Ads 468x60px

Wednesday 24 October 2012

Speaking The Word Of Faith


The royalty is our enthronement. "God, who is rich in grace... hath quickened us together with Christ... hath raised us up together, and made us sit in heavenly places in Christ Jesus... far above all principality, and power, and might" (Ephesians 2:4-6; 1:21). This is our Throne Life, "the power of His resurrection". The king as well as the priest. It has as its basis a new stretch of understanding of God, not just personal, but universal, and that He means, not just weakly permits, all that comes to us, evil or good. The most used Scripture to illustrate this is when Joseph said to his repentant brethren, after their selling him as a slave and all that followed with Potiphar's wife and years of imprisonment, "You thought evil against me; but God meant it for good" (Genesis 50:20). Then the bold statement of Peter at Pentecost, "Jesus of Nazareth... Him being delivered by the determinate counsel and foreknowledge of God, ye have taken and slain", and that early recorded prayer, "Against Thy holy child Jesus both Herod and Pontius Pilate with the people of Israel, were gathered together for to do whatsoever Thy hand and Thy counsel determined before to be done". (Acts 2:22,23; 4:27,28).
    As we have already said, in creating persons like Himself, He created a freedom of choice, and evil is that alternative false choice of Lucifer's seeping down to us; and then God's perfect meaning is that while there is the reaping of the harvest of false choices, He always has the perfect plan by which apparent losses are really gains, just as Satan's Calvary became God's resurrection of millions of Satan's captives and when Pilate said to Jesus, "Don't You know I have power to crucify or release You?", Jesus answered, "Thou couldest have no power at all against Me, except it were given thee from above." From above? We would surely have said, "from beneath!" (John 19:10,11), but ultimately "beneath-power" is actually from above.
    So now seeing this foundation truth of the devil himself being really God's convenient agent for good, we learn to see through our plentiful negative situations, and thus help others to do the same, and by the exercise of authoritative faith, persistently, boldly affirm God means just that, and my only sin is when I don't believe that He is my God and Father of love when it appears, and indeed is, an operation of the devil himself. Then as I believe against all appearances, and not lightly or easily, I have the inner calm of being able to accept an evil thing as from God. This is where I am moving on to the royal authority of faith of the Hebrews 11:32-34 type. What was in earlier childhood and young man stage a simple faith in my daily walk with Jesus now becomes the formidable weapon of faith by which I am "more than conqueror" in all situations; a conqueror in a stable walk on rocky ground, and more than conqueror by knowing how to apply the conquest to bringing good out of evil, supply out of need, advance out of retreat.

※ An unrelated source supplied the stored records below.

(** * Horizon Board Producer: plate derivation and production

    A shallow embedding of [kicad-plugins/horizon-board-producer-plugin.py].
    The plugin drives the KiCad 6 [pcbnew] scripting interface: it derives a
    top and a bottom cutout plate from the open board and writes fabrication
    files for the three boards.

    The host objects ([BOARD], [FOOTPRINT], [PAD], drawings) are mutable and
    passed around by reference, so they live in an explicit object store;
    host calls that can raise are threaded through a state-and-exception
    monad.  Layer names resolve against the name table of a freshly created
    board, which is a parameter of the development ([Pcbnew]). *)

From Stdlib Require Import ZArith String Ascii Lia Bool.
From stdpp Require Import base option list strings.

Local Open Scope Z_scope.

(** ** Python string and path helpers used by the plugin *)

Module Py.

(** [s.startswith(p)] *)
Fixpoint startswith (p s : string) : bool :=
  match p, s with
  | EmptyString, _ => true
  | String a p', String b s' => if Ascii.eqb a b then startswith p' s' else false
  | String _ _, EmptyString => false
  end.

(** The tail of [s] after its first [n] characters. *)
Fixpoint drop_chars (n : nat) (s : string) : string :=
  match n, s with
  | O, _ => s
  | S k, String _ s' => drop_chars k s'
  | S _, EmptyString => EmptyString
  end.
(** C1: the recency bonus is [toordinal / 365000], and it is what
    [prefer_recent] adds to the score of a hit with an event date.  For
    any valid event date from the year 2000 on it exceeds 2, so it is
    larger than the category bonuses (0.2, 0.15) and the validity bonus
    and penalty (0.2, 0.4). *)
Theorem C1_recency_bonus_dominates (fi sp : list ascii -> result datetime)
    (now : datetime) (metric : string) (qtags : list (list ascii)) (pm : bool)
    (h : hit) (d : datetime) (s0 s1 : Q) :
  _parse_iso fi sp (m_meeting_date (hit_meta h)) = Some d ->
  wf d = true -> 2000 <= year d ->
  score_hit fi sp now metric qtags pm false h = Ok s0 ->
  score_hit fi sp now metric qtags pm true h = Ok s1 ->
  (s1 - s0 == meet_bonus true (Some d))%Q /\ (2 < s1 - s0)%Q.
Proof.
  intros Hp W Hy H0 H1. destruct h as [[rid dist] m]. simpl in Hp.
  unfold score_hit in H0, H1. rewrite Hp in H0, H1.
  destruct (if String.eqb metric "l2" then _ else _) as [b|e]; simpl in H0, H1;
    [|discriminate].
  injection H0 as <-. injection H1 as <-.
  assert (E : (b + tag_bonus qtags m + folder_bonus pm (meta_folder m)
               + meet_bonus true (Some d) + validity_bonus fi sp now (meta_folder m) m
               - (b + tag_bonus qtags m + folder_bonus pm (meta_folder m)
                  + meet_bonus false (Some d) + validity_bonus fi sp now (meta_folder m) m)
               == meet_bonus true (Some d))%Q) by (simpl; ring).
  split; [exact E|]. rewrite E.
  assert (Ho : 730119 < toordinal d).
  { apply wf_spec in W. destruct W as (_ & Hm & Hd & _). unfold toordinal.
    pose proof (ymd2ord_in_year _ _ _ Hm Hd).
    pose proof (days_before_year_mono 2000 (year d - 2000) ltac:(lia)) as Hmono.
    replace (2000 + (year d - 2000)) with (year d) in Hmono by ring.
    assert (_days_before_year 2000 = 730119) by (vm_compute; reflexivity). lia. }
  unfold meet_bonus, Qdiv, Qlt, Qmult, Qinv, inject_Z. simpl. lia.
Qed.

Lemma C1_recency_bonus_dominates_witness :
  exists s0 s1,
    score_hit fromisoformat_date fromisoformat_date wednesday_afternoon "ip" [] true false
      (7, 3 # 4, meeting_2025) = Ok s0
    /\ score_hit fromisoformat_date fromisoformat_date wednesday_afternoon "ip" [] true true
      (7, 3 # 4, meeting_2025) = Ok s1
    /\ (s1 - s0 == meet_bonus true (Some (mkdatetime 2025 1 1 0 0 0 0)))%Q
    /\ (2 < s1 - s0)%Q.
Proof.
  eexists. eexists. split; [cbv; reflexivity|]. split; [cbv; reflexivity|].
  apply (C1_recency_bonus_dominates fromisoformat_date fromisoformat_date
           wednesday_afternoon "ip" [] true (7, 3 # 4, meeting_2025)
           (mkdatetime 2025 1 1 0 0 0 0));
    [vm_compute; reflexivity | vm_compute; reflexivity | vm_compute; discriminate
    | cbv; reflexivity | cbv; reflexivity].
Defined.

(** The temporal filter in the words of its contract: an event date in the
    window, or a [valid_from] with [valid_from <= end] and
    [start <= valid_to], an absent or unparsable [valid_to] standing for
    +infinity. *)
Definition keep_by_contract (fi sp : list ascii -> result datetime)
    (start end_ : datetime) (m : meta) : bool :=
  match _parse_iso fi sp (m_meeting_date m) with
  | Some md => dt_le start md && dt_le md end_
  | None => false
  end
  || match _parse_iso fi sp (m_valid_from m) with
     | Some vf => dt_le vf end_
                  && match _parse_iso fi sp (m_valid_to m) with
                     | Some vt => dt_le start vt
                     | None => true
                     end
     | None => false
     end.
(** * cpfs: metadata directory and write-back storage cache

    A shallow embedding of [pkg/meta] (memory_store.go, types.go and the
    file storage implementation) together with the parts of the Go
    standard library they call ([strings], [path], [path/filepath] on a
    POSIX host), and the properties of the specification proved or
    refuted against it. *)

From Stdlib Require Import ZArith Ascii String Lia Sorted.
From stdpp Require Import gmap strings list fin_maps.

Local Open Scope Z_scope.

(** ** Go strings

    A Go [string] is an immutable sequence of bytes; it is modelled by
    [string], whose constructors are exactly "empty" and "byte followed
    by a string".  Indices into a Go string ([path[r]], [s[i:]]) become
    structural recursion or the two slicing functions below. *)

Module GoString.

Definition slash : ascii := "/"%char.
Definition dot : ascii := "."%char.
Definition backslash : ascii := "\"%char.
Definition nul : ascii := "000"%char.

(** [s[n:]] *)
Fixpoint slice_from (n : nat) (s : string) : string :=
  match n, s with
  | O, _ => s
  | S n', String _ s' => slice_from n' s'
  | S _, EmptyString => EmptyString
  end.

(** [s[:n]] *)
Fixpoint slice_to (n : nat) (s : string) : string :=
  match n, s with
  | O, _ => EmptyString
  | S n', String c s' => String c (slice_to n' s')
  | S _, EmptyString => EmptyString
  end.

(** [strings.HasPrefix(s, prefix)] *)
Fixpoint HasPrefix (s prefix : string) {struct prefix} : bool :=
  match prefix, s with
  | EmptyString, _ => true
  | String c prefix', String d s' => Ascii.eqb c d && HasPrefix s' prefix'
  | String _ _, EmptyString => false
  end.

(** [strings.TrimPrefix(s, prefix)] *)
Definition TrimPrefix (s prefix : string) : string :=
  if HasPrefix s prefix then slice_from (String.length prefix) s else s.

(** [strings.ReplaceAll(s, old, new)] for one-byte [old] and [new], the
    only way the repository calls it. *)
Fixpoint ReplaceAll (s : string) (old new : ascii) : string :=
  match s with
  | EmptyString => EmptyString
  | String c s' =>
      String (if Ascii.eqb c old then new else c) (ReplaceAll s' old new)
  end.

(** [strings.ContainsAny(s, chars)] for a one-byte [chars]: does the
    byte occur in [s]. *)
Fixpoint ContainsByte (s : string) (c : ascii) : bool :=
  match s with
  | EmptyString => false
  | String d s' => Ascii.eqb d c || ContainsByte s' c
  end.

(** [strings.LastIndexByte(s, c)], -1 when [c] does not occur. *)
Fixpoint LastIndexByte (s : string) (c : ascii) : Z :=
  match s with
  | EmptyString => -1
  | String d s' =>
      let i := LastIndexByte s' c in
      if 0 <=? i then i + 1 else if Ascii.eqb d c then 0 else -1
  end.

(** [strings.Join(elems, sep)] *)
Fixpoint Join (elems : list string) (sep : string) : string :=
  match elems with
  | [] => EmptyString
  | [e] => e
  | e :: rest => e +:+ sep +:+ Join rest sep
  end.

End GoString.
Import GoString.

(** ** [path.Clean], [path.Dir], [path.Base]

    The standard library's implementation, byte for byte: [Clean] reads
    the path from index [r] on (here: the remaining suffix) and writes
    into a buffer addressed by the write index [w]. *)

Module GoPath.

(** The [lazybuf] of [path.Clean]: the [w] bytes written so far, most
    recent first, so that [out.w] is the length and [out.w--] drops the
    head. *)
Definition lazybuf := list ascii.

Definition buf_string (out : lazybuf) : string :=
  string_of_list_ascii (rev out).

(** The back-tracking of a [..] element:
    [out.w--; for out.w > dotdot && out.index(out.w) != '/' { out.w-- }].
    After a decrement, [out.index(out.w)] is the byte just dropped. *)
Fixpoint backtrack (out : lazybuf) (dotdot : nat) : lazybuf :=
  match out with
  | [] => []
  | c :: out' =>
      if (dotdot <? length out')%nat && negb (Ascii.eqb c slash)
      then backtrack out' dotdot
      else out'
  end.

(** [for ; r < n && path[r] != '/'; r++ { out.append(path[r]) }] *)
Fixpoint copyElem (path : string) (out : lazybuf) : string * lazybuf :=
  match path with
  | EmptyString => (EmptyString, out)
  | String c rest =>
      if Ascii.eqb c slash then (path, out) else copyElem rest (c :: out)
  end.

(** [r+k == n || path[r+k] == '/'], on the suffix that starts at [r+k]. *)
Definition elemEnd (s : string) : bool :=
  match s with
  | EmptyString => true
  | String c _ => Ascii.eqb c slash
  end.

(** One iteration of the main loop [for r < n { switch { ... } }] at
    [path[r] = c], [path[r+1:] = rest]: the new suffix to read, the new
    buffer and the new [dotdot]. *)
Definition cleanStep (rooted : bool) (c : ascii) (rest : string)
    (out : lazybuf) (dotdot : nat) : string * lazybuf * nat :=
  if Ascii.eqb c slash then
    (* empty path element *)
    (rest, out, dotdot)
  else if Ascii.eqb c dot && elemEnd rest then
    (* . element *)
    (rest, out, dotdot)
  else if Ascii.eqb c dot
          && match rest with
             | String d rest2 => Ascii.eqb d dot && elemEnd rest2
             | EmptyString => false
             end then
    (* .. element: remove to last / *)
    let rest2 := slice_from 1 rest in
    if (dotdot <? length out)%nat then
      (* can backtrack *)
      (rest2, backtrack out dotdot, dotdot)
    else if negb rooted then
      (* cannot backtrack, but not rooted, so append .. element *)
      let out1 := if (0 <? length out)%nat then slash :: out else out in
      let out2 := dot :: dot :: out1 in
      (rest2, out2, length out2)
    else
      (rest2, out, dotdot)
  else
    (* real path element: add slash if needed, copy element *)
    let out1 :=
      if (rooted && negb (length out =? 1)%nat)
         || (negb rooted && negb (length out =? 0)%nat)
      then slash :: out else out in
    let '(rest', out2) := copyElem (String c rest) out1 in
    (rest', out2, dotdot).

    I learn the lessons of that key of achieving faith of Mark 11:12-14; 20 26. I ask God my favorite question in all contrary circumstances, "What are You up to?" Not bringing my confusions and distresses to Him, but first asking, "Why have You sent me these distresses?" Then, knowing all is from Him, as Jesus instructed the disciples in that Mark incident, I see by my inner seeing of faith that a mountain is really only, not a barrier, but a plain surface on which God sends His supplies. (See what the angel said to Zechariah when Zerubbabel was weighed down by a sense of failure, Zechariah 4:7: "What art thou, O great mountain? Before Zerubbabel... a plain!") A problem is an opportunity!

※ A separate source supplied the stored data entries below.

(** C5. The names [Template A] and [Template/A] both sanitize to
    [Template A].  When [dumps_json] is given
    two items with these names, in this order, or [dump_xml] is called for
    two documents with these names, in this order, or [export] goes through
    a category of two items with these names, in this order, both writes go
    to the same path (the folder, the name [Template A] and the extension):
    after the run the files are those there were before and this one file,
    which holds what was rendered for the second item. *)
Theorem colliding_names_overwrite :
  forall (L : libraries) (folder : string) (save_yaml : bool) (w : world),
    (sanitize "Template A" = "Template A" /\
     sanitize "Template/A" = "Template A") /\
    (forall key item1 item2 o1 o2 txt1 txt2 out1 out2,
        is_json item1 = true -> is_json item2 = true ->
        getitem item1 (PStr key) = Ok (PStr "Template A") ->
        getitem item2 (PStr key) = Ok (PStr "Template/A") ->
        order_data item1 = Ok o1 -> order_data item2 = Ok o2 ->
        json_dumps L o1 = Ok txt1 -> json_dumps L o2 = Ok txt2 ->
        rendered L save_yaml txt1 = Ok out1 ->
        rendered L save_yaml txt2 = Ok out2 ->
        let p := target L folder "Template A" (extension save_yaml "json") in
        dumps_json L folder [item1; item2] key save_yaml w
        = (Ok (), World (ensure_dir folder (dirs w))
                    (<[p := out2]> (files w))
                    (logged w ++ [write_message p; write_message p]))) /\
    (forall doc1 doc2 pretty1 pretty2 out1 out2,
        toprettyxml L (strip_date doc1) = Ok pretty1 ->
        toprettyxml L (strip_date doc2) = Ok pretty2 ->
        rendered L save_yaml (unquote pretty1) = Ok out1 ->
        rendered L save_yaml (unquote pretty2) = Ok out2 ->
        let p := target L folder "Template A" (extension save_yaml "xml") in
        (dump_xml L folder doc1 (PStr "Template A") save_yaml;;
         dump_xml L folder doc2 (PStr "Template/A") save_yaml) w
        = (Ok (), World (ensure_dir folder (dirs w))
                    (<[p := out2]> (files w))
                    (logged w ++ [write_message p; write_message p]))) /\
    (forall configuration_export itemid name item1 item2 id1 id2
            doc1 doc2 pretty1 pretty2 out1 out2,
        getitem item1 (PStr name) = Ok (PStr "Template A") ->
        getitem item2 (PStr name) = Ok (PStr "Template/A") ->
        getitem item1 (PStr itemid) = Ok id1 ->
        getitem item2 (PStr itemid) = Ok id2 ->
        configuration_export folder id1 = Ok doc1 ->
        configuration_export folder id2 = Ok doc2 ->
        toprettyxml L (strip_date doc1) = Ok pretty1 ->
        toprettyxml L (strip_date doc2) = Ok pretty2 ->
        rendered L save_yaml (unquote pretty1) = Ok out1 ->
        rendered L save_yaml (unquote pretty2) = Ok out2 ->
        let p := target L folder "Template A" (extension save_yaml "xml") in
        export L (Ok [item1; item2]) configuration_export save_yaml folder
          itemid name w
        = (Ok (), World (ensure_dir folder (dirs w))
                    (<[p := out2]> (files w))
                    (logged w ++
                     [LogInfo "Export {}" [PStr folder];
                      LogInfo "Processing {}..." [PStr "Template A"];
                      write_message p;
                      LogInfo "Processing {}..." [PStr "Template/A"];
                      write_message p]))).
Proof.
  intros L folder save_yaml w. split; [exact sanitize_template_names|].
  split; [|split].
  - intros key item1 item2 o1 o2 txt1 txt2 out1 out2 Hj1 Hj2 Hg1 Hg2
      Eo1 Eo2 Ht1 Ht2 Hr1 Hr2 p.
    rewrite dumps_json_unfold. unfold order_data_list.
    rewrite order_data_list_eq. cbn [order_elements].
    rewrite Eo1, Eo2. cbn [mbind result_bind for_each]. unfold mbind, M_bind.
    rewrite (dumps_json_item_writes L folder key save_yaml o1 "Template A"
               txt1 out1), 
            (dumps_json_item_writes L folder key save_yaml o2 "Template/A"
               txt2 out2);
      eauto using getitem_ordered.
    unfold mret, M_ret, with_dir. cbn [dirs files logged].
    unfold target. rewrite (proj2 sanitize_template_names),
      (proj1 sanitize_template_names).
    now rewrite insert_insert_eq, <- List.app_assoc.
  - intros doc1 doc2 pretty1 pretty2 out1 out2 Hp1 Hp2 Hr1 Hr2 p.
    unfold mbind, M_bind.
    rewrite (dump_xml_writes L folder doc1 "Template A" save_yaml pretty1 out1),
      (dump_xml_writes L folder doc2 "Template/A" save_yaml pretty2 out2)
      by assumption.
    cbn [dirs files logged]. unfold target.
    rewrite (proj2 sanitize_template_names), (proj1 sanitize_template_names).
    now rewrite ensure_dir_idem, insert_insert_eq, <- List.app_assoc.
  - intros configuration_export itemid name item1 item2 id1 id2 doc1 doc2
      pretty1 pretty2 out1 out2 Hn1 Hn2 Hi1 Hi2 Hd1 Hd2 Hp1 Hp2 Hr1 Hr2 p.
    subst p. unfold export. unfold mbind at 1 2, M_bind at 1 2.
    unfold logging at 1, lift at 1. cbn [for_each].
    unfold mbind at 1 2, M_bind at 1 2.
    rewrite (export_item_writes L configuration_export save_yaml folder itemid
               name item1 "Template A" id1 doc1 pretty1 out1) by assumption.
    rewrite (export_item_writes L configuration_export save_yaml folder itemid
               name item2 "Template/A" id2 doc2 pretty2 out2) by assumption.
    cbn [dirs files logged snd mret M_ret]. unfold target.
    rewrite (proj2 sanitize_template_names), (proj1 sanitize_template_names).
    rewrite ensure_dir_idem, insert_insert_eq, <- !List.app_assoc.
    reflexivity.
Qed.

    Then, as Jesus instructed His disciples not to get into anxious praying, but to operate the "faith of God" (not faith in God), Mark 11:22, I catch on to what God is doing in the situation, and say He is doing it. I do this by what He conveys to my normal mind as I (or we if a group of us) think a thing over, knowing that "we have the mind of Christ", and thus expect to find His mind through my mind, regulated by the Standards of the Word of God and often Confirmed by it. Then as I, or we, take this or that to be His mind, I decide what it is He would do in this situation, conveying His desire through my desire (Mark 11:24). Then having made that decision, I speak the word of faith, my prayer being a believing that what I desire I received and saying so. This is what Jesus meant by saying, "have the faith of God". Against all my soul feelings of absurdity and unlikeliness, and all external appearances, I say that word of God's faith, and God's faith is given us in Romans 4: 17, "who calls the things that be not as though they are". Then I go forward as having that matter settled in my faith-consciousness, and constantly as recognizing it as settled. Then comes the continued supply, even if sometimes it is slow in coming or comes in inexplicable ways as with Paul in II Corinthians 12:7-10. This is the Royalty of the Royal Priesthood.
    The priesthood is the summit. He is "the Great High Priest". This is marvelously the final expression of the Being of God, and therefore of us as His re-expression. Marvellous that the nature of the One in the Universe, The Eternal Being, is purely other-love. He for His universe, not the universe for Him. The Lamb on the throne. Fantastic! The Lamb slain, ever fulfilling the eternal law of the cross -- life issues from death. The One whose total nature is that He died that others may live. The highest position through eternity given, as Paul revealed, not to a conquering monarch, in the usual sense in which we think of conquest, but to the One who has conquered His Universe and won all to Himself by becoming their servant to the final point that "He humbled Himself and became obedient unto death, even the death of the cross". Then God's verdict is pronounced in the presence of all peoples, "Wherefore God has highly exalted Him and given Him a name above every name" that all should bow the knee to Him and confess Him as Lord! (Philippians 2:5-11). What? A king crowned with many crowns, yes. The king, but crowned with a crown of thorns that we all might become co-kings with Him!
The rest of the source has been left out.